Visibility graph (a topological map) [3]

It is easy to find the shortest path in the visibility graph. Ryu et al. [2] pointed out that the topological space is more suitable than the grid and feature space for robot applications owing to sensing error endurance. There are two main advantages of topological space in robotic research. First, its perception system only needs to find key points in the space rather than accurate geometric boundaries or occupation possibility; thus, it has great advantage when the sensors are not accurate enough. Second, robots can steer quickly and follow sectional straight line as the shortest path, and therefore the topological space is more suitable in looking for shortest path on the landmark network.

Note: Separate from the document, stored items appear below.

(** ** The anatomy of a mention match *)
Lemma mention_anatomy (s : string) (i : nat) (m : Match) :
  exec mentionRegex s i = Some m ->
  exists name,
    whole m = ("@" ++ name)%string
    /\ group m 1 = Some name
    /\ (userShape name
        \/ exists u1 u2, name = (u1 ++ "/" ++ u2)%string /\ userShape u1 /\ userShape u2).
Proof.
  intros H. apply exec_match in H as (pre & post & st' & _ & _ & _ & Hd & Hr & Hp & Hg).
  unfold mentionRegex in Hd; cbn [body ignoreCase ngroups] in Hd.
  apply den_seq in Hd as (m0 & H0 & Hd).
  apply den_chr in H0 as (a & s' & E & Hc & ->).
  apply to_upper_fixed in Hc; [|simpl; tauto]. subst a.
  apply den_group_full in Hd as (mid & name & Hn & En & Pn & Er & Pr & Cn & _).
  cbn [advance rest pos caps Nat.sub] in *.
  exists name.
  assert (Ew : whole m = ("@" ++ name)%string).
  { assert (E' : (whole m ++ post)%string = (("@" ++ name) ++ post)%string).
    { rewrite E, En, <- Er, Hr. reflexivity. }
    apply (prefix_unique _ _ _ _ E'). simpl.
    lia. }
  split; [exact Ew|]. split; [unfold group; cbn [Nat.sub]; now rewrite Hg|].
  apply den_seq in Hn as (x & H1 & H2).
  apply userGroup_plain in H1 as (u1 & S1 & E1 & P1).
  cbn [advance rest pos] in E1, P1.
  apply den_opt in H2 as [->|H2].
  - left. assert (name = u1).
    { rewrite En in E1. apply (prefix_unique _ _ _ _ E1). lia. }
    now subst.
  - right. apply den_seq in H2 as (y & Hs & H3).
    apply den_chr in Hs as (a & s2 & Ea & Ca & ->).
    apply to_upper_fixed in Ca; [|simpl; tauto]. subst a.
    apply userGroup_plain in H3 as (u2 & S2 & E2 & P2). cbn [advance rest pos] in E2, P2.
    exists u1, u2. split; [|auto].
    assert (E' : (name ++ rest mid)%string = ((u1 ++ "/" ++ u2) ++ rest mid)%string).
    { rewrite <- En, E1, Ea, E2, !app_assoc. reflexivity. }
    apply (prefix_unique _ _ _ _ E'). rewrite !length_app. simpl. lia.
Qed.

End ShapeFacts.

(** ** The scanner on texts and trees *)

Module ScannerFacts.

Import Re Github StrFacts ReFacts PatternFacts PluginFacts RewriterFacts.
Local Open Scope nat_scope.
Import ShapeFacts.

(** ** Reference boundary *)
Lemma test_notOpening (c : ascii) :
  test reNotOpening (String c EmptyString) = negb (existsb (Ascii.eqb c) openers).
Proof.
  unfold reNotOpening. rewrite test_class1.
  destruct c as [[] [] [] [] [] [] [] []]; vm_compute; reflexivity.
Qed.

Lemma test_word (c : ascii) : test reWord (String c EmptyString) = is_word c.
Proof.
  unfold reWord. rewrite test_class1. unfold class_matches. simpl.
  now rewrite orb_false_r.
Qed.

Lemma existsb_eqb_In (c : ascii) (l : list ascii) :
  existsb (Ascii.eqb c) l = true <-> In c l.
Proof.
  rewrite existsb_exists. split.
  - intros (x & Hx & E). apply Ascii.eqb_eq in E. now subst.
  - intros H. exists c. split; [exact H | apply Ascii.eqb_refl].
Qed.

Lemma validReference_iff (all : string) (mt : MatchInfo) :
  validReference all mt <->
  (Str.charAt (input mt) (offset mt - 1) = EmptyString
   \/ exists c, Str.charAt (input mt) (offset mt - 1) = String c EmptyString
                /\ In c openers)
  /\ (Str.charAt (input mt) (offset mt + Z.of_nat (String.length all)) = EmptyString
      \/ exists c, Str.charAt (input mt) (offset mt + Z.of_nat (String.length all))
                   = String c EmptyString
                   /\ is_word c = false).
Proof.
  unfold validReference.
  destruct (charAt_cases (input mt) (offset mt - 1)) as [-> | (c & ->)];
    destruct (charAt_cases (input mt) (offset mt + Z.of_nat (String.length all)))
      as [-> | (d & ->)];
    rewrite ?test_notOpening, ?test_word, ?negb_false_iff, ?existsb_eqb_In.
  - split; [intros _|intros _; split; reflexivity]. split; left; reflexivity.
  - split.
    + intros (_ & H). split; [left; reflexivity | right; exists d; auto].
    + intros (_ & [H | (d' & E & H)]); [discriminate|]. injection E as <-.
      split; [reflexivity | exact H].
  - split.
    + intros (H & _). split; [right; exists c; auto | left; reflexivity].
    + intros ([H | (c' & E & H)] & _); [discriminate|]. injection E as <-.
      split; [exact H | reflexivity].
  - split.
    + intros (H & H'). split; right; eauto.
    + intros ([H | (c' & E & H)] & [H' | (d' & E' & H')]); try discriminate.
      injection E as <-. injection E' as <-. split; assumption.
Qed.

Lemma replaceReference_guard options all user project no hash mt :
  ~ validReference all mt ->
  replaceReference options all user project no hash mt = (None, []).
Proof.
  unfold validReference, replaceReference. intros H.
  destruct (test reNotOpening _); [reflexivity|].
  destruct (test reWord _); [reflexivity|]. exfalso. apply H. split; reflexivity.
Qed.

(** ** The text content through the scanning loop *)

Lemma contents_cons (a : Node) (l : list Node) :
  contents (a :: l) = (toString a ++ contents l)%string.
Proof. reflexivity. Qed.

Lemma contents_app (l1 l2 : list Node) :
  contents (l1 ++ l2) = (contents l1 ++ contents l2)%string.
Proof.
  induction l1 as [|x l1 IH]; [reflexivity|]. unfold contents in *. simpl.
  now rewrite IH, app_assoc.
Qed.

Lemma take_take_drop (i j : nat) (s : string) :
  i <= j -> (Str.take i s ++ Str.take (j - i) (Str.drop i s))%string = Str.take j s.
Proof.
  revert j s; induction i as [|i IH]; intros j s H.
  - simpl. rewrite Nat.sub_0_r. now destruct s.
  - destruct j as [|j]; [lia|]. destruct s as [|a s].
    + simpl. now destruct (j - i).
    + simpl. rewrite IH by lia. reflexivity.
Qed.

Lemma take_app_more (n : nat) (s t : string) :
  Str.take (String.length s + n) (s ++ t) = (s ++ Str.take n t)%string.
Proof. induction s as [|a s IH]; simpl; [reflexivity | now rewrite IH]. Qed.

Section Content.
Variable find : RegExp.
Variable replace : ReplaceFunction.
Variable value : string.
Hypothesis find_global : global find = true.
Hypothesis replace_content :
  forall i m n, exec find value i = Some m ->
                fst (replace m value) = Some n -> toString n = whole m.

Lemma handlerLoop_content (fuel : nat) :
  forall lastIndex start nodes change,
    start <= lastIndex ->
    contents nodes = Str.take start value ->
    let '(nodes', start', _) :=
      fst (handlerLoop fuel find replace value lastIndex start nodes change) in
    contents nodes' = Str.take start' value.
Proof.
  induction fuel as [|fuel IH]; intros lastIndex start nodes change Hs Hc; simpl.
  - exact Hc.
  - destruct (exec find value lastIndex) as [m|] eqn:E; [|exact Hc].
    rewrite fst_bind.
    pose proof (exec_match _ _ _ _ E) as (pre & post & st' & Ev & Hi & Hle & _).
    rewrite find_global in Hle.
    destruct (fst (replace m value)) as [new|] eqn:Er.
    + apply IH; [unfold endIndex; lia|].
      rewrite contents_app.
      assert (Hn : contents [new] = whole m).
      { unfold contents; simpl. rewrite (replace_content _ _ _ E Er). apply app_nil_r. }
      rewrite Hn.
      assert (Hp : contents (if start =? index m then nodes
                             else nodes ++ [text (Str.slice start (index m) value)])
                   = Str.take (index m) value).
      { destruct (Nat.eqb_spec start (index m)) as [->|Hne]; [exact Hc|].
        rewrite contents_app, Hc. unfold contents, Str.slice; simpl.
        rewrite app_nil_r. apply take_take_drop. lia. }
      rewrite Hp, Hi. rewrite Ev at 1 2.
      rewrite take_app, take_app_more, take_app. reflexivity.
    + apply IH; [unfold endIndex; lia | exact Hc].
Qed.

However, considering the structural road and vehicle dynamics, the topological space is not that suitable in AV research. Firstly, the shortest path as sectional straight lines cannot be executed by a vehicle due to vehicle dynamic restriction. To obtain a drivable path, more accurate space boundary and geometry information should be provided other than landmarks. Secondly, on structural roads, path planning is no longer restricted to looking for non-collision path, but needs to consider traffic rules and behaviors of other traffic participants (e.g., vehicles and pedestrians). The detailed information is difficult to be described by existing topology-based space models. In addition, more accurate sensors on AVs make it possible to receive more detailed information; thus, error endurance as an advantage of topological space is not that important to AVs. Due to these facts, topological space is seldom applied in local driving space construction for AVs. However, some ideas of the topological space are embodied in grid-based path planning.

It should be noticed that topology is applied more in other aspects of autonomous driving than in driving space construction. For example, topology is used in SLAM, an important technology in autonomous driving. SLAM can improve location accuracy and is also applied in constructing high precision maps. GraphSLAM is a kind of SLAM that applies topology, with nodes representing the pose or the feature in the map, and links representing a motion event between two poses or a measurement of the map features. However, the poses are expressed in a topological graph when positioning and mapping are considered separately, though the map it builds is still a grid map or feature map [56, 57]. In other words, the topological graph is only an intermediate result showing the relationship between the poses and the map features; however, the output space expression is still grid based or feature based. Also, topological graph is widely applied in macroscopic road-level or lane-level navigation maps [58, 59], showing the connectivity between roads, lanes, and intersections. However, the topological space is seldom used in local dynamic driving space for local decision-making.

2.4 Comparative Analysis

Table 1 lists the characteristics of different types of space for comparison. The following comparison results can be concluded.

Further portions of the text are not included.